"""

Lemma return_bytes_mem x data o1 o2 :
  is_u32 o1 -> is_u32 o2 -> mem_le M (memory x) -> small data ->
  exists m r, pw_return_bytes x data o1 o2 = Done (set_memory x m, r) /\ mem_le M m.
Proof.
  intros H1 H2 Hm Hd. unfold pw_return_bytes.
  destruct data as [[|z d]|]; [by apply write_pair_mem| |by apply write_pair_mem].
  unfold small in Hd. cbn [default] in Hd. unfold id in Hd.
  set (dd := z :: d) in *.
  assert (u32 (len dd) = len dd) as -> by (pose proof (len_nonneg dd); zlia).
  unfold pw_alloc_wasm. destruct (allocator_valid x); cbn [negb].
  2:{ exists (memory x), (-1). by rewrite set_memory_id. }
  pose proof (malloc_limit (memory x) (i32 (len dd)) Hm) as Hml.
  destruct (guest_malloc (memory x) _) as [m' p]. cbn [fst] in Hml.
  destruct p as [p|]; [|by exists m', (-1)].
  destruct (pw_validate_region _ _ _) eqn:E; cbn [negb]; [|by exists m', (-1)].
  apply validate_region_iff in E; [|zlia|pose proof (len_nonneg dd); unfold is_u32; lia].
  rewrite (region_mem_ptr _ _ _ E), mem_write_region by done. cbn [obind].
  destruct (write_pair_mem (set_memory (set_memory x m')
      (Some (upd (mem_bytes (set_memory x m')) (u32 p) dd))) o1 (u32 p) o2 (len dd))
    as (m & r & -> & Hm'); [done|done| |by exists m, r].
  intros b'. cbn [memory set_memory]. intros [= <-].
  destruct E as (b & Hb & ? & ? & ?). unfold mem_bytes. rewrite Hb, len_upd by lia.
  unfold pw_mem_base in Hb. destruct (_ || _); [done|]. by apply Hml.
Qed.

Lemma safe_return n c data o1 o2 k :
  wf_ctx M c -> within n c -> is_u32 o1 -> is_u32 o2 -> small data ->
  (forall c' r, wf_ctx M c' -> within n c' -> cfg c' = cfg c -> safe n (k (c', r))) ->
  safe n (obind (return_bytes c data o1 o2) k).
Proof.
  intros Hc Hb H1 H2 Hd Hk. unfold return_bytes.
  destruct (return_bytes_mem (w c) data o1 o2) as (m & r & -> & Hm); try done; [apply Hc|].
  cbn [obind]. apply Hk; [|done|done]. by apply wf_ctx_mem.
Qed.

Lemma safe_read n c ptr sz bufsz k :
  is_u32 ptr -> is_u32 sz -> 0 < bufsz ->
  safe n (k None) ->
  (forall s, len s = sz -> len s < bufsz -> safe n (k (Some s))) ->
  safe n (obind (read_string c ptr sz bufsz) k).
Proof.
  intros Hp Hs Hb HN HS. unfold read_string.
  pose proof (read_string_len (w c) ptr sz bufsz) as Hl.
  rewrite read_string_spec in * by done. cbn [obind].
  destruct (if decide (sz = 0) then _ else _) as [s|]; [|done].
  destruct (Hl s Hp Hs Hb eq_refl). apply HS; [done|lia].
Qed.

Lemma safe_region n c ptr sz k :
  is_u32 ptr -> is_u32 sz -> mem_le M (memory (w c)) ->
  safe n (k None) ->
  (forall v, len (default [] v) = sz -> sz <= M \/ sz = 0 -> safe n (k (Some v))) ->
  safe n (obind (guest_region c ptr sz) k).
Proof.
  intros Hp Hs Hm HN HS. unfold guest_region.
  destruct (0 <? sz) eqn:E; btest; [|apply HS; unfold is_u32 in *; simpl; change (len (@nil Z)) with 0; lia].
  destruct (pw_validate_region _ _ _) eqn:Ev; [|done]. cbn [negb].
  apply validate_region_iff in Ev; [|done..].
  rewrite (region_mem_ptr _ _ _ Ev), mem_read_region by done. cbn [obind].
  destruct Ev as (b & Hb & ? & ? & ?). apply HS.
  - simpl. unfold mem_bytes. rewrite Hb. apply len_sub; lia.
  - left. pose proof (mem_le_base c b Hm Hb). lia.
Qed.

(** ** Each host function *)

Inductive vtype := I32 | I64.

(** The values of a WebAssembly type, as the signed integers the callbacks get. *)
Definition typed (t : vtype) (a : Z) : Prop :=
  match t with
  | I32 => -2147483648 <= a < 2147483648
  | I64 => INT64_MIN <= a < 9223372036854775808
  end.

(** A host function with parameters of types [tys] is safe when, from every
    well-formed context with bodies under 4 GiB and on a worker thread, it
    completes, re-establishes the invariant, and lets the bodies grow by at
    most [g] bytes. *)
Definition import_safe (g : Z) (tys : list vtype) (h : env -> pctx -> list Z -> outcome (pctx * Z)) : Prop :=
  forall n e c args,
    Forall2 typed tys args -> wf_ctx M c -> within n c -> 0 <= n < 4294967295 ->
    wf_env e -> safe (n + g) (h e c args).

End Safety.

#[global] Arguments safe {_ _} M n o.
#[global] Arguments import_safe {_ _} M g tys h.

Ltac start :=
  let n := fresh "n" in let e := fresh "e" in let c := fresh "c" in
  match goal with
  | L : MemLimit ?M |- import_safe ?M ?g _ _ =>
      pose proof (@limit_lt _ M L) as HM;
      intros n e c args Ht Hc Hb Hn [He Hun];
      assert (within (n + g) c) as Hb' by (eapply within_mono; [exact Hb|lia])
  end;
  repeat match goal with
  | H : Forall2 _ (_ :: _) _ |- _ => inversion H; clear H; subst
  | H : Forall2 _ [] _ |- _ => inversion H; clear H; subst
  end.

(** One step of a handler: a helper call, or the final result. *)
Ltac safe_step :=
  match goal with
  | |- safe _ _ (Done (_, _)) => apply safe_done; [done|done]
  | |- safe _ _ (obind (write_u32 _ _ _) _) =>
      apply safe_write; [done|done|auto with vw|intros ?c' ?r ? ? ?]
  | |- safe _ _ (obind (read_string _ _ _ _) _) =>
      apply safe_read; [auto with vw|auto with vw|done| |intros ?s ? ?]
  | |- safe _ _ (obind (guest_region _ _ _) _) =>
      apply safe_region; [auto with vw|auto with vw|match goal with H : wf_ctx _ _ |- _ => apply H end| |intros ?v ? ?]
  | |- safe _ _ (if ?b then _ else _) => destruct b eqn:?
  end.
Ltac safe_steps := repeat (safe_step; cbv beta iota).

Section Imports.
Context `{G : Guest} `{V : Varnish} `{VL : !VarnishLaws} {M : Z} `{L : !MemLimit M}.

Lemma log_safe : import_safe M 0 [I32; I32; I32] pw_proxy_log.
Proof.
  start. unfold pw_proxy_log. destruct (vrt c) as [v|] eqn:Ev; safe_steps.
  destruct (vsl v) as [l|]; safe_steps. apply safe_done; [|done].
  pose proof Hc as (? & ? & ? & ? & ? & Hv & ? & ?). split_and!; try done.
  intros v' Hv'. injection Hv' as <-. specialize (Hv v Ev). apply Hv.
Qed.
(* ===== verification/Headers.v ===== *)
(** * Header maps (src/proxy_wasm_headers.c)

    Request and response headers live in Varnish's [struct http]; trailers in
    the context; the headers of an HTTP call response are parsed from the raw
    response.  All of them are exchanged with the guest in the Proxy-Wasm
    serialization: a count, the lengths of every key and value, then the keys
    and values, each followed by a NUL. *)

From S2P Require Import Prelude Mem SharedData SharedQueue Metrics Ctx HostCalls.

Section Headers.
Context `{G : Guest} `{V : Varnish}.

(** ** Map resolution *)

Definition pw_get_header_map (c : pctx) (map_type : Z) : option http :=
  match vrt c with
  | None => None
  | Some v =>
      if map_type =? PROXY_MAP_HTTP_REQUEST_HEADERS then http_req v
      else if map_type =? PROXY_MAP_HTTP_RESPONSE_HEADERS then
        match http_resp v with
        | Some hp => Some hp
        | None => http_beresp v
        end
      else None
  end.

Definition pw_get_header_map_mutable (c : pctx) (map_type : Z) : option http :=
  match vrt c with
  | None => None
  | Some v =>
      if map_type =? PROXY_MAP_HTTP_REQUEST_HEADERS then http_req v
      else if map_type =? PROXY_MAP_HTTP_RESPONSE_HEADERS then
        match http_resp v with
        | Some hp => Some hp
        | None => http_beresp v
        end
      else None
  end.

(** Writing through the pointer [pw_get_header_map_mutable] returned. *)
Definition put_header_map (c : pctx) (map_type : Z) (hp : http) : pctx :=
  match vrt c with
  | None => c
  | Some v =>
      set_vrt c (Some
        (if map_type =? PROXY_MAP_HTTP_REQUEST_HEADERS
         then VrtCtx (Some hp) (http_resp v) (http_beresp v) (vsl v)
         else match http_resp v with
              | Some _ => VrtCtx (http_req v) (Some hp) (http_beresp v) (vsl v)
              | None => VrtCtx (http_req v) None (Some hp) (vsl v)
              end))
  end.
(** Phase 2: the bytes still missing. *)
Fixpoint read_body (fuel : nat) (evs : list rd_event) (s buf : bytes) (need : Z)
    : bytes * Z * list rd_event * bytes :=
  match fuel with
  | O => (buf, need, evs, s)
  | S fuel =>
      if need <=? 0 then (buf, need, evs, s)
      else
        let room := PW_HTTP_MAX_RESPONSE - len buf in
        if room =? 0 then (buf, need, evs, s)
        else
          let to_read := if need <? room then need else room in
          match pw_http_read_some evs s to_read with
          | (None, evs, s) => (buf, need, evs, s)
          | (Some d, evs, s) => read_body fuel evs s (buf ++ d) (need - len d)
          end
  end.

(** [response_buf] up to [response_len], [response_complete],
    [response_reusable] and [response_status]; [r_left] is what the socket still
    holds. *)
Record reply := Reply {
  r_buf : bytes;
  r_complete : bool;
  r_reusable : bool;
  r_status : Z;
  r_left : bytes
}.

Definition header_value (buf : bytes) (header_bytes : Z) (name : string) : option bytes :=
  pw_http_find_header_value buf header_bytes (str name).

Definition has_token (v : option bytes) (token : string) : bool :=
  match v with
  | Some v => pw_http_value_has_token v (str token)
  | None => false
  end.

Definition read_response (ssrf_exempt : bool) (evs : list rd_event) (s : bytes) : reply :=
  let '(buf, hdr_end, evs, s) := read_headers (S (length evs)) evs s [] in
  match hdr_end with
  | None => Reply buf false false PROXY_PARSE_FAILURE s
  | Some i =>
      let header_bytes := i + 4 in
      let http11 := (8 <=? len buf) && memcmp_eq buf (str "HTTP/1.1") 8 in
      if has_token (header_value buf header_bytes "Transfer-Encoding") "chunked"
      then Reply buf false false PROXY_UNIMPLEMENTED s
      else
        let conn_close := has_token (header_value buf header_bytes "Connection") "close" in
        match header_value buf header_bytes "Content-Length" with
        | Some v =>
            match pw_http_parse_size v with
            | None => Reply buf false false PROXY_PARSE_FAILURE s
            | Some content_length =>
                if PW_HTTP_MAX_RESPONSE - header_bytes <? content_length
                then Reply buf false false PROXY_INTERNAL s
                else
                  let body_have := len buf - header_bytes in
                  if content_length <? body_have then
                    Reply (take (Z.to_nat (header_bytes + content_length)) buf) true false PROXY_OK s
                  else
                    let '(buf, need, evs, s) :=
                      read_body (S (length evs)) evs s buf (content_length - body_have) in
                    if need =? 0
                    then Reply buf true (http11 && negb conn_close && ssrf_exempt) PROXY_OK s
                    else Reply buf false false PROXY_INTERNAL s
            end
        | None =>
            if len buf =? header_bytes then Reply buf true false PROXY_OK s
            else Reply buf false false PROXY_PARSE_FAILURE s
        end
  end.

(** * Properties *)

(** ** Searching in a prefix *)

Lemma is_prefix_app p a b : is_prefix p a = true -> is_prefix p (a ++ b) = true.
Proof.
  revert a. induction p as [|x p IH]; intros [|y a]; simpl; try done.
  rewrite !andb_true_iff. intros [E Hp]. split; [done|by apply IH].
Qed.

Lemma is_prefix_len p a : is_prefix p a = true -> len p <= len a.
Proof.
  revert a. induction p as [|x p IH]; intros a; [intros _; apply len_nonneg|].
  destruct a as [|y a]; simpl; [done|].
  rewrite andb_true_iff, !len_cons. intros [_ Hp]. apply IH in Hp. lia.
Qed.

Lemma is_prefix_cut p a b :
  is_prefix p (a ++ b) = true -> len p <= len a -> is_prefix p a = true.
Proof.
  revert a. induction p as [|x p IH]; intros [|y a]; simpl; rewrite ?len_cons, ?len_nil; try done.
  - intros _. pose proof (len_nonneg p). lia.
  - rewrite !andb_true_iff. intros [E Hp] Hl. split; [done|]. apply IH; [done|lia].
Qed.

Lemma find_sub_bound p b i : find_sub p b = Some i -> 0 <= i /\ i + len p <= len b.
Proof.
  revert i. induction b as [|y b IH]; intros i; cbn [find_sub]; destruct (is_prefix p _) eqn:E.
  - intros [= <-]. apply is_prefix_len in E. lia.
  - done.
  - intros [= <-]. apply is_prefix_len in E. lia.
  - destruct (find_sub p b) as [j|]; [|done]. intros [= <-]. destruct (IH j eq_refl).
    rewrite len_cons. lia.
Qed.

Lemma find_sub_app p a b i : find_sub p a = Some i -> find_sub p (a ++ b) = Some i.
Proof.
  revert i. induction a as [|y a IH]; intros i; cbn [find_sub app].
  - destruct (is_prefix p []) eqn:E; [|done]. intros [= <-].
    destruct p; [|done]. by destruct b.
  - destruct (is_prefix p (y :: a)) eqn:E.
    + intros [= <-]. by rewrite (is_prefix_app p (y :: a) b E : is_prefix p (y :: a ++ b) = true).
    + destruct (find_sub p a) as [j|] eqn:Ej; [|done]. intros [= <-].
      destruct (is_prefix p (y :: a ++ b)) eqn:E2; [|by rewrite (IH j eq_refl)].
      pose proof (find_sub_bound _ _ _ Ej).
      rewrite (is_prefix_cut p (y :: a) b E2) in E; [done|]. rewrite len_cons. lia.
Qed.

"""

# THE PROBLEM
For this exercise, copy every line of the data that holds "typed".

# REPLY TO THE TASK
Definition typed (t : vtype) (a : Z) : Prop :=
    Forall2 typed tys args -> wf_ctx M c -> within n c -> 0 <= n < 4294967295 ->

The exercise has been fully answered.